When you see the biggest guy in the gym pull up to the weight room, you might assume he’ll be reaching for the heaviest weights. You’ve gotta pump massive iron to build massive muscles, right? Well, not really.

“There’s a lot of lore around this routine or that routine, and a lot of it comes from former Soviet bloc country training regimens where most people were taking steroids,” says Stuart Phillips, PhD, a kinesiology professor and research director at McMaster University. Some of it also comes from a misunderstood study from 1946: While rehabilitating soldiers from World War II, army physician Thomas DeLorme argued that heavy resistance training was better at building muscle than, say, repetitive activities like walking or biking, and for decades, many took that to mean only heavy weights were helpful, says Dr. Phillips.

Yet the more scientists look into it, the more they’re finding that heavy lifting isn’t a prerequisite for growing muscle, or as the experts call it, “hypertrophy.” Recently, Dr.
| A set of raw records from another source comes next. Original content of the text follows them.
(** * ThemeService (src/gui/src/services/ThemeService.js)

    A shallow embedding of Puter's theme service: the colour helpers
    ([hslToRgb], [getLuminance], [getContrastRatio], [blendWithWhite],
    [getOptimalTextColor]) over IEEE-754 binary64 numbers, and the
    [ThemeService] class ([_init], [reset], [apply], [get], [reload_],
    [save_], [commit_save_]) as state passing over a machine that holds
    the descriptor, the pending timers and a clock, each operation
    returning the effects it issues on its collaborators. *)

From Stdlib Require Import ZArith NArith Lia List String Ascii Bool Floats.
From Stdlib Require Import DecimalString.
From Stdlib Require Uint63.
Import ListNotations.

Set Warnings "-inexact-float,-register-all,-notation-for-abbreviation".

Local Open Scope float_scope.

(** ** JavaScript numbers

    A JavaScript number is a binary64 float: Rocq's primitive [float].
    [<?], [<=?] and [=?] are the IEEE comparisons, false on NaN, which is
    what [<], [<=] and [===] do on numbers. *)

Module JSNumber.

(** [Math.max] and [Math.min] of two numbers: NaN when either is NaN,
    and [+0] is larger than [-0]. *)
Definition Math_max (x y : float) : float :=
  if is_nan x || is_nan y then nan
  else if x <? y then y
  else if y <? x then x
  else if get_sign x then y else x.

Definition Math_min (x y : float) : float :=
  if is_nan x || is_nan y then nan
  else if x <? y then x
  else if y <? x then y
  else if get_sign x then x else y.

(** A non-negative integer below 2^63 as a number (exact below 2^53). *)
Definition of_Z (n : Z) : float := of_uint63 (Uint63.of_Z n).

(** [Math.round]: the integer closest to [x], a tie going up; NaN, the
    infinities and the integers are returned as they are, and a result of
    zero keeps the sign of [x]. With [x = ± m * 2^e] and [e < 0], the
    result is [floor ((± 2 m + 2^(-e)) / 2^(1 - e))]. *)
Definition Math_round (x : float) : float :=
  match Prim2SF x with
  | S754_finite s m e =>
      if (0 <=? e)%Z then x
      else
        let k := (- e)%Z in
        let twice := (if s then Z.neg m~0 else Z.pos m~0) in
        let n := Z.shiftr (twice + 2 ^ k) (k + 1) in
        if (n =? 0)%Z then (if s then (-0) else 0)
        else if (n <? 0)%Z then - of_Z (- n)
        else of_Z n
  | _ => x
  end.

End JSNumber.
Import JSNumber.

(** ** Colour helpers *)

Definition rgb : Type := (float * float * float)%type.

Section ColorMath.

(** [Math.pow] is the engine's: the language leaves its results
    implementation-approximated. *)
Variable Math_pow : float -> float -> float.

Definition hue2rgb (p q t : float) : float :=
  let t := if t <? 0 then t + 1 else t in
  let t := if 1 <? t then t - 1 else t in
  if t <? 1 / 6 then p + (q - p) * 6 * t
  else if t <? 1 / 2 then q
  else if t <? 2 / 3 then p + (q - p) * (2 / 3 - t) * 6
  else p.
(** The Python values that flow between the functions of the module. *)
Inductive pyval : Type :=
| VNone
| VStr (s : string)
| VTuple (t : tuple).

(** [a + b]: concatenation of two strings or of two tuples, [TypeError] for
    every other pair of operands. *)
Definition add (a b : pyval) : res pyval :=
  match a, b with
  | VStr x, VStr y => Ok (VStr (x ++ y))
  | VTuple x, VTuple y => Ok (VTuple (x ++ y))
  | _, _ => Raise TypeError
  end.

(** ** Base transformations and equivalence classes *)

Definition f : T := FLIP_TOP_BOTTOM.
Definition r : T := ROTATE_RIGHT.

Definition R : list tuple := [[r]; [f; f; r]; [r; f; f]].
Definition F : list tuple := [[f]; [f; f; f]; [r; f; r]].
Definition RR : list tuple :=
  [[r; r]; [r; r; f; f]; [f; f; r; r]; [f; r; r; f]; [r; f; f; r]].
Definition ID : list tuple :=
  [[]; [f; f]; [r; r; r; r]; [f; f; f; f]; [r; f; r; f]; [f; r; f; r]].
Definition FF : list tuple := ID.
Definition RF : list tuple :=
  [[r; f]; [r; r; f; r]; [f; r; r; r]; [r; f; f; f]; [f; f; r; f]].
Definition FR : list tuple :=
  [[f; r]; [r; r; r; f]; [r; f; r; r]; [f; r; f; f]; [f; f; f; r]].
Definition RRR : list tuple := [[r; r; r]; [f; r; f]].
Definition FRR : list tuple := [[f; r; r]; [r; r; f]].

(** The set of all equivalence classes, listed as the source writes it. *)
Definition ALL_EQ : list (list tuple) := [R; F; RR; FF; RF; FR; RRR; FRR].

Definition BIJECTIVE_BASE_RICH_MAP : list (tuple * tuple) :=
  [ ([ROTATE_RIGHT], [ROTATE_RIGHT]);
    ([FLIP_TOP_BOTTOM], [FLIP_TOP_BOTTOM]);
    ([ROTATE_RIGHT; ROTATE_RIGHT], [ROTATE_180]);
    ([ROTATE_180], [ROTATE_RIGHT; ROTATE_RIGHT]);
    ([], []);
    ([ROTATE_RIGHT; FLIP_TOP_BOTTOM], [ROTATE_RIGHT; FLIP_TOP_BOTTOM]);
    ([FLIP_TOP_BOTTOM; ROTATE_RIGHT], [FLIP_TOP_BOTTOM; ROTATE_RIGHT]);
    ([ROTATE_RIGHT; ROTATE_RIGHT; ROTATE_RIGHT], [ROTATE_LEFT]);
    ([ROTATE_LEFT], [ROTATE_RIGHT; ROTATE_RIGHT; ROTATE_RIGHT]);
    ([FLIP_TOP_BOTTOM; ROTATE_RIGHT; ROTATE_RIGHT], [FLIP_LEFT_RIGHT]);
    ([FLIP_LEFT_RIGHT], [FLIP_TOP_BOTTOM; ROTATE_RIGHT; ROTATE_RIGHT]) ].

(** [d.get(k)] on an association list: the entry of the first equal key. *)
Fixpoint assoc (d : list (tuple * tuple)) (k : tuple) : option tuple :=
  match d with
  | [] => None
  | (k', v) :: rest => if tuple_eq_dec k k' then Some v else assoc rest k
  end.

(** [d[k]]: [KeyError] when [k] is not a key.  [None] and strings are
    hashable and equal to no tuple, so they are never found. *)
Definition getitem (d : list (tuple * tuple)) (k : pyval) : res tuple :=
  match k with
  | VTuple t =>
      match assoc d t with
      | Some v => Ok v
      | None => Raise KeyError
      end
  | _ => Raise KeyError
  end.

(** ** Reduction of base forms *)

(** The loop of [representative] over a collection of classes: the first
    member [EQ[0]] of the first class that contains the sequence.  The
    sequence is a member of that class, so [EQ[0]] exists.  When the loop
    ends without a match the Python function returns [None]. *)
Fixpoint representative_in (classes : list (list tuple))
         (transformation_sequence : tuple) : pyval :=
  match classes with
  | [] => VNone
  | EQ :: rest =>
      if in_dec tuple_eq_dec transformation_sequence EQ
      then VTuple (hd [] EQ)
      else representative_in rest transformation_sequence
  end.

Definition representative (transformation_sequence : tuple) : pyval :=
  representative_in ALL_EQ transformation_sequence.

Definition inspect {A : Type} (a : A) : {b : A | a = b} := exist _ a eq_refl.

(** [reduce_base_form], together with the table lookups it performs, in the
    order in which it performs them.  The recursive call is on
    [representative(s[:4]) + s[4:]]; when the lookup returned [None] the
    concatenation raises [TypeError].  The recursion is on the length of
    the sequence. *)
Equations? reduce_base_form_log (transformation_sequence : tuple)
  : list tuple * res pyval
  by wf (length transformation_sequence) lt :=
  reduce_base_form_log s with le_lt_dec 5 (length s) := {
    | right _ => ([s], Ok (representative s))
    | left _ with inspect (representative (firstn 4 s)) := {
        | exist _ (VTuple rep) _ =>
            let rec := reduce_base_form_log (rep ++ skipn 4 s) in
            (firstn 4 s :: fst rec, snd rec)
        | exist _ _ _ => ([firstn 4 s], Raise TypeError)
      }
  }.
Proof.
  assert (Hrep : length rep <= 3).
  { unfold representative, ALL_EQ in e. cbn [representative_in] in e.
    repeat match type of e with
           | context [in_dec ?d ?x ?l] => destruct (in_dec d x l)
           end; inversion e; simpl; lia. }
  destruct s as [|? [|? [|? [|? s]]]]; simpl in *; try lia.
  rewrite length_app. lia.
Qed.

Definition reduce_base_form (transformation_sequence : tuple) : res pyval :=
  snd (reduce_base_form_log transformation_sequence).

(** The table lookups of one call of [reduce_base_form]. *)
Definition lookups (transformation_sequence : tuple) : list tuple :=
  fst (reduce_base_form_log transformation_sequence).

(** ** Rich forms and base forms *)

(** The loop of [rewrite_to_base_form], with the list [base_form] that it
    extends. *)
Fixpoint rewrite_to_base_form_loop (base_form : tuple)
         (rich_transformation_sequence : tuple) : res tuple :=
  match rich_transformation_sequence with
  | [] => Ok base_form
  | transformation :: rest =>
      expansion <- getitem BIJECTIVE_BASE_RICH_MAP (VTuple [transformation]) ;;
      rewrite_to_base_form_loop (base_form ++ expansion) rest
  end.

Definition rewrite_to_base_form (rich_transformation_sequence : tuple)
  : res tuple :=
  rewrite_to_base_form_loop [] rich_transformation_sequence.

(** The lookup fails with [KeyError]; the handler then builds the message of
    the [ValueError] by adding the sequence to a string. *)
Definition rewrite_to_rich_form (reduced_base_transformation_sequence : pyval)
  : res tuple :=
  match getitem BIJECTIVE_BASE_RICH_MAP reduced_base_transformation_sequence with
  | Ok rich => Ok rich
  | Raise KeyError =>
      msg <- add (VStr "The given sequence is not a reduced base transformation sequence:")
                 reduced_base_transformation_sequence ;;
      match msg with
      | VStr m => Raise (ValueError m)
      | _ => Raise TypeError
      end
  | Raise e => Raise e
  end.

Definition reduce (transformation_sequence : tuple) : res tuple :=
  base_form <- rewrite_to_base_form transformation_sequence ;;
  reduced <- reduce_base_form base_form ;;
  rewrite_to_rich_form reduced.

(** ** Images *)

Definition same (image1 image2 : PIL.Image) : bool :=
  PIL.difference_is_empty image1 image2.

Fixpoint apply (transformation_sequence : tuple) (image : PIL.Image)
  : res PIL.Image :=
  match transformation_sequence with
  | [] => Ok image
  | op :: rest =>
      image' <- PIL.transpose (value op) image ;;
      apply rest image'
  end.

(** Two images are the same image when they have the same size and the same
    pixel at every position. *)
Definition image_eq (a b : PIL.Image) : Prop :=
  PIL.width a = PIL.width b /\
  PIL.height a = PIL.height b /\
  forall x y : Z,
    (0 <= x < PIL.width a)%Z -> (0 <= y < PIL.height a)%Z ->
    PIL.getpixel a x y = PIL.getpixel b x y.

(** The generators of the base form. *)
Definition is_base (t : T) : Prop := t = f \/ t = r.

(** The reduced base forms: the representatives of the eight classes. *)
Definition canonical_forms : list tuple := map (hd []) ALL_EQ.

(** The effect of one transformation on an image: the image that
    [image.transpose(op.value)] returns. *)
Definition transposed (op : T) (image : PIL.Image) : PIL.Image :=
  let w := PIL.width image in
  let h := PIL.height image in
  match op with
  | FLIP_LEFT_RIGHT =>
      PIL.mkImage w h (fun x y => PIL.getpixel image (w - 1 - x) y)
  | FLIP_TOP_BOTTOM =>
      PIL.mkImage w h (fun x y => PIL.getpixel image x (h - 1 - y))
  | ROTATE_LEFT =>
      PIL.mkImage h w (fun x y => PIL.getpixel image (w - 1 - y) x)
  | ROTATE_180 =>
      PIL.mkImage w h (fun x y => PIL.getpixel image (w - 1 - x) (h - 1 - y))
  | ROTATE_RIGHT =>
      PIL.mkImage h w (fun x y => PIL.getpixel image y (h - 1 - x))
  end%Z.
Phillips led a network meta-analysis published in the British Journal of Sports Medicine that looked at 192 randomized, controlled studies with a total sample size of more than 5,000 people to find the “optimal prescription for hypertrophy.” What his team discovered shocked many. “You can lift lighter weights, and as long as you lift them with a high degree of effort, they’re as good as heavier weights in making you bigger,” he says. Even just using your own body weight, like with push-ups or lunges, works. The key is simply to get pretty close to what personal trainers call “failure,” or the point where you feel like you can’t keep going any longer. That could take up to 25 to 30 reps, and you’ll still build muscle, says Dr. Phillips.

To understand the physiology at play, it helps to know the difference between our two types of muscle fibers: fast twitch, or type II, produces force but fatigues quickly (think sprinting), while slow twitch, or type I, gives us endurance but aren’t super powerful (think marathon running). When you want to get bigger, it’s the fast twitch you mostly want to target since those have between 30 to 50 percent more growth potential than their slow counterparts, says Bradley Schoenfeld, PhD, graduate director of the Human Performance and Fitness program at Lehman College, who wrote the book Science and Development of Muscle Hypertrophy.

While it used to be thought that only heavy loads—weights you can only lift about three to five times—could activate the fast-twitch fibers, we now know that’s not the case, Dr. Schoenfeld says. “Provided that you train with a lot of effort where the last reps are difficult to complete, you will recruit the majority of the fast-twitch muscle fibers,” he says. “Muscle growth tends to be the same.”

That said, if your goals are more about strength than size, you’ll want to keep reaching for the largest dumbbells. Our bodies get better at what we practice, so if you want to be strong enough to lift heavy things, you have to practice lifting heavy things, Dr. Phillips says.